* Task goal *
Would you please retype, exactly, the lines of the listing below between the line with "set (s2 := upd_nodes _ s1)." and the line with "- now rewrite lookup_alter_eq, lookup_insert_eq, Hn.", inclusive?

* Task data *
------------------------

(** The loop of [sam_quot_getfree] returns a blank structure in at most two turns:
    either the oldest available one, or one of a new batch. *)
Lemma getfree_spec held s an ents L C :
  cache_inv held s an ents L C ->
  m_quota_hashlock (mp s) = true -> m_quota_availlock (mp s) = false ->
  wp sam_quot_getfree (fun a s' => taken held s an ents a s') s.
Proof.
  intros I Hhl Hal. unfold sam_quot_getfree.
  apply wp_bind, wp_assert_hashlock; [exact Hhl|].
  cbn [getfree_loop]. apply wp_bind. eapply wp_mono.
  { eapply getfront_spec; [apply I|exact Hal|eapply inv_avail_ok; exact I|apply I]. }
  intros r s1 (Er & Hr1 & Hb1 & Hl1). destruct r as [r|].
  - symmetry in Er. unfold front_of in Er. destruct L as [|r0 L]; [discriminate|].
    destruct (ents !! r0) as [q|] eqn:Hq; [|discriminate].
    destruct (reclaimable (now s) q); [|discriminate]. injection Er as ->.
    apply wp_bind. eapply wp_mono.
    { eapply (take_front_spec held s s1); [exact I|exact Hq|exact Hhl|exact Hl1|exact Hr1|exact Hb1]. }
    intros u s2 Ht. now apply wp_ret.
  - destruct (rest_proj _ _ Hr1) as (Hm1 & He1 & Hn1 & Hw1 & _ & _ & Hh1 & Ha1 & _).
    assert (Hf1 : fresh s1 ents) by (intros b Hb; rewrite Hb1; now apply (ci_fresh _ _ _ _ _ _ I)).
    apply wp_bind. eapply wp_mono.
    { eapply alloc_loop_spec; [exact Hl1|congruence|exact Hf1]. }
    intros _ s2 (ents2 & news & Hl2 & Hr2 & Hb2 & HB). rewrite Hw1, Hb1 in *.
    assert (Hr2' : rest s2 = rest s) by congruence.
    destruct (rest_proj _ _ Hr2') as (Hm2 & He2 & Hn2 & Hw2 & _ & _ & Hh2 & Ha2 & _).
    pose proof (inv_batch _ _ s2 _ _ _ _ _ _ _ I Hl2 Hr2' Hb2 HB) as I2.
    apply wp_bind, wp_when; [intros Hd; discriminate Hd|intros _].
    apply wp_bind. eapply wp_mono.
    { eapply getfront_spec; [exact Hl2|congruence|eapply inv_avail_ok; exact I2|apply I2]. }
    intros r s3 (Er3 & Hr3 & Hb3 & Hl3). rewrite Hw2 in Er3.
    destruct news as [|a0 news]; [destruct HB as [HBl _ _]; discriminate HBl|].
    destruct (ba_new _ _ _ _ _ _ HB a0 ltac:(set_solver)) as (_ & _ & Hnew).
    cbn [app front_of] in Er3. rewrite Hnew, new_quot_reclaimable in Er3. subst r.
    apply wp_bind. eapply wp_mono.
    { eapply (take_front_spec held s2 s3); [exact I2|exact Hnew|congruence|exact Hl3|exact Hr3|exact Hb3]. }
    intros _ s4 (Hr4 & ents' & L' & C' & q' & I' & Hq' & Hbl & Hev). apply wp_ret.
    split; [congruence|]. exists ents', L', C', q'. repeat (split; [assumption|]).
    eapply evicted_batch; [exact HB|exact He2|exact Hev].
Qed.
End Inv.
Lemma attach_spec held s an ents L C a q ip t :
  cache_inv held s an ents L C -> a ∈ held -> ents !! a = Some q -> hashed q = true ->
  qt_type q = t -> 0 <= t < SAM_QUOTA_DEFD -> wants s ip t (qt_index q) ->
  wp (attach ip t a) (fun _ s' => exists q',
    cache_inv held s' an (<[a := q']> ents) L C /\ same_record q q' /\
    set_m_hash None (mp s') = set_m_hash None (mp s) /\ env s' = env s /\
    terminal s' = terminal s /\ keeps (held ∖ {[a]}) s s') s.
Proof.
  intros I Hah Hq Hh Et Ht Hw.
  destruct (held_facts _ _ _ _ _ _ _ _ I Hah Hq) as (Oa & Haan & Hlk & Hav & HaL & Href).
  specialize (Href Hh). destruct ip as [p|]; cbn [attach].
  2:{ apply wp_ret. exists q. rewrite insert_id by exact Hq.
      split; [exact I|]. split; [now repeat split|]. repeat (split; [reflexivity|]). reflexivity. }
  destruct Hw as (n & Hn & Hix & Hbq).
  apply wp_bind; eapply wp_get_node; [exact Hn|]. rewrite decide_True by exact Hbq.
  apply wp_bind. eapply wp_mono; [eapply hold_spec; [apply I|exact Hq|exact Hlk|exact Hav|exact Href]|].
  intros u s1 (Hl1 & Hr1 & Hb1). destruct (rest_proj _ _ Hr1) as (Hm1 & He1 & Hn1 & Hw1 & Hf1 & Hc1 & Hh1 & Ha1 & Hco1 & Hte1 & _).
  apply wp_set_bq; [rewrite Hn1; eauto|].
  set (s2 := upd_nodes _ s1).
  assert (Hns : nodes s2 = <[p := set_bquota (<[Z.to_nat t := QP a]> (bquota n)) n]> (nodes s)).
  { unfold s2. cbn. rewrite Hn1. apply map_eq. intros b. destruct (decide (p = b)) as [->|Hne].
    - now rewrite lookup_alter_eq, lookup_insert_eq, Hn.
    - now rewrite lookup_alter_ne, lookup_insert_ne. }
  assert (Hmp : set_m_hash None (mp s2) = set_m_hash None (mp s)).
  { exact (rest_mount _ _ Hr1). }
  exists (set_ref (qt_ref q + 1) q).
  assert (I2 : cache_inv held s2 an (<[a := set_ref (qt_ref q + 1) q]> ents) L C).
  { eapply (inv_repoint held s an ents L C a q p n t (QP a)); try eassumption. left; auto. }
  split; [exact I2|]. split; [now repeat split|]. split; [exact Hmp|]. split; [exact He1|].
  split; [exact Hte1|]. constructor; try assumption.
  - apply (nodes_like_repoint s s2 p n t (QP a)); [exact Hm1|exact Hn| |exact Ht|congruence|discriminate|exact Hns].
    destruct (ci_nodes _ _ _ _ _ _ I) as [_ Hnodes]. now apply (Hnodes p n).
  - intros b Hb. eapply core_heap_other; [apply I|apply I2|set_solver].
  - intros t' i' _ _. eapply (usage_update held held); [exact I|exact I2|exact Hq|reflexivity..| |reflexivity].
    intros _. now apply disk_usage_rest.
Qed.

(** ** [sam_quot_get] *)

Definition rec_at s a : option sam_quot := core <$> heap s !! a.

(** The caller holds structure [a], and it is the record of the key. *)
Record got held s (t i : Z) (a : addr) s' : Prop := mk_got {
  gt_new : a ∉ held;
  gt_ok : cache_ok ({[a]} ∪ held) s';
  gt_keeps : keeps held s s';
  gt_env : env s' = env s;
  gt_terminal : terminal s' = terminal s;
  gt_rec : exists q, rec_at s' a = Some q /\ is_entry q t i = true /\ dirty q = false /\
    usage (qt_dent q) = usage_of s t i
}.

Lemma inv_rec_at held s an ents L C a : cache_inv held s an ents L C -> rec_at s a = ents !! a.
Proof.
  intros I. unfold rec_at. rewrite <- lookup_fmap.
  now rewrite <- (rp_core _ _ _ _ _ _ (proj1 (ci_links _ _ _ _ _ _ I))).
Qed.

Lemma unlocked_mount s s' :
  set_m_hash None (mp s') = set_m_hash None (mp s) -> unlocked s -> unlocked s'.
Proof.
  unfold unlocked. destruct (mp s), (mp s'). cbn. intros [=]. subst. auto.
Qed.

Lemma wants_nodes s s' ip t i : nodes s' = nodes s -> wants s ip t i -> wants s' ip t i.
Proof. intros Hn. unfold wants. destruct ip; [|auto]. now rewrite Hn. Qed.

(** The structure's own obligations once it is locked and off the list. *)
Lemma ent_ok_locked s s1 held L L' C a q q' :
  ent_ok s held L C a q -> hashed q = true -> a ∉ held -> a ∉ L' ->
  m_quota_ip (mp s1) = m_quota_ip (mp s) -> env s1 = env s -> nodes s1 = nodes s ->
  q' = clear_flags SAM_QF_AVAIL (set_lock true q) \/
  q' = set_lock true q /\ on_avail q = false ->
  ent_ok s1 ({[a]} ∪ held) L' C a q'.
Proof.
  intros O Hh Hnh HL' Hm He Hn Hq'.
  assert (F : forall m, Z.land (Z.lnot SAM_QF_AVAIL) m = m -> has_any (qt_flags q') m = has_any (qt_flags q) m).
  { intros m Hmm. destruct Hq' as [-> | [-> _]]; [|reflexivity]. cbn. now apply has_any_clear_ne. }
  assert (Fa : on_avail q' = false).
  { destruct Hq' as [-> | [-> Ha]]; [|exact Ha]. apply has_any_clear_eq. }
  assert (G : qt_index q' = qt_index q /\ qt_type q' = qt_type q /\ qt_vp q' = qt_vp q /\
    qt_ref q' = qt_ref q /\ qt_dent q' = qt_dent q /\ qt_lock q' = true)
    by (destruct Hq' as [-> | [-> _]]; repeat split).
  destruct G as (Gi & Gt & Gv & Gr & Gd & Gl). destruct O.
  constructor; unfold hashed, busy, dirty in *;
    rewrite ?Gi, ?Gt, ?Gv, ?Gr, ?Gd, ?Gl, ?Fa, ?He, ?Hn, ?(quota_ip_eq _ _ _ Hm), ?F by reflexivity;
    try assumption; try set_solver.
Qed.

------------------------

* Worked solution *
  set (s2 := upd_nodes _ s1).
  assert (Hns : nodes s2 = <[p := set_bquota (<[Z.to_nat t := QP a]> (bquota n)) n]> (nodes s)).
  { unfold s2. cbn. rewrite Hn1. apply map_eq. intros b. destruct (decide (p = b)) as [->|Hne].
    - now rewrite lookup_alter_eq, lookup_insert_eq, Hn.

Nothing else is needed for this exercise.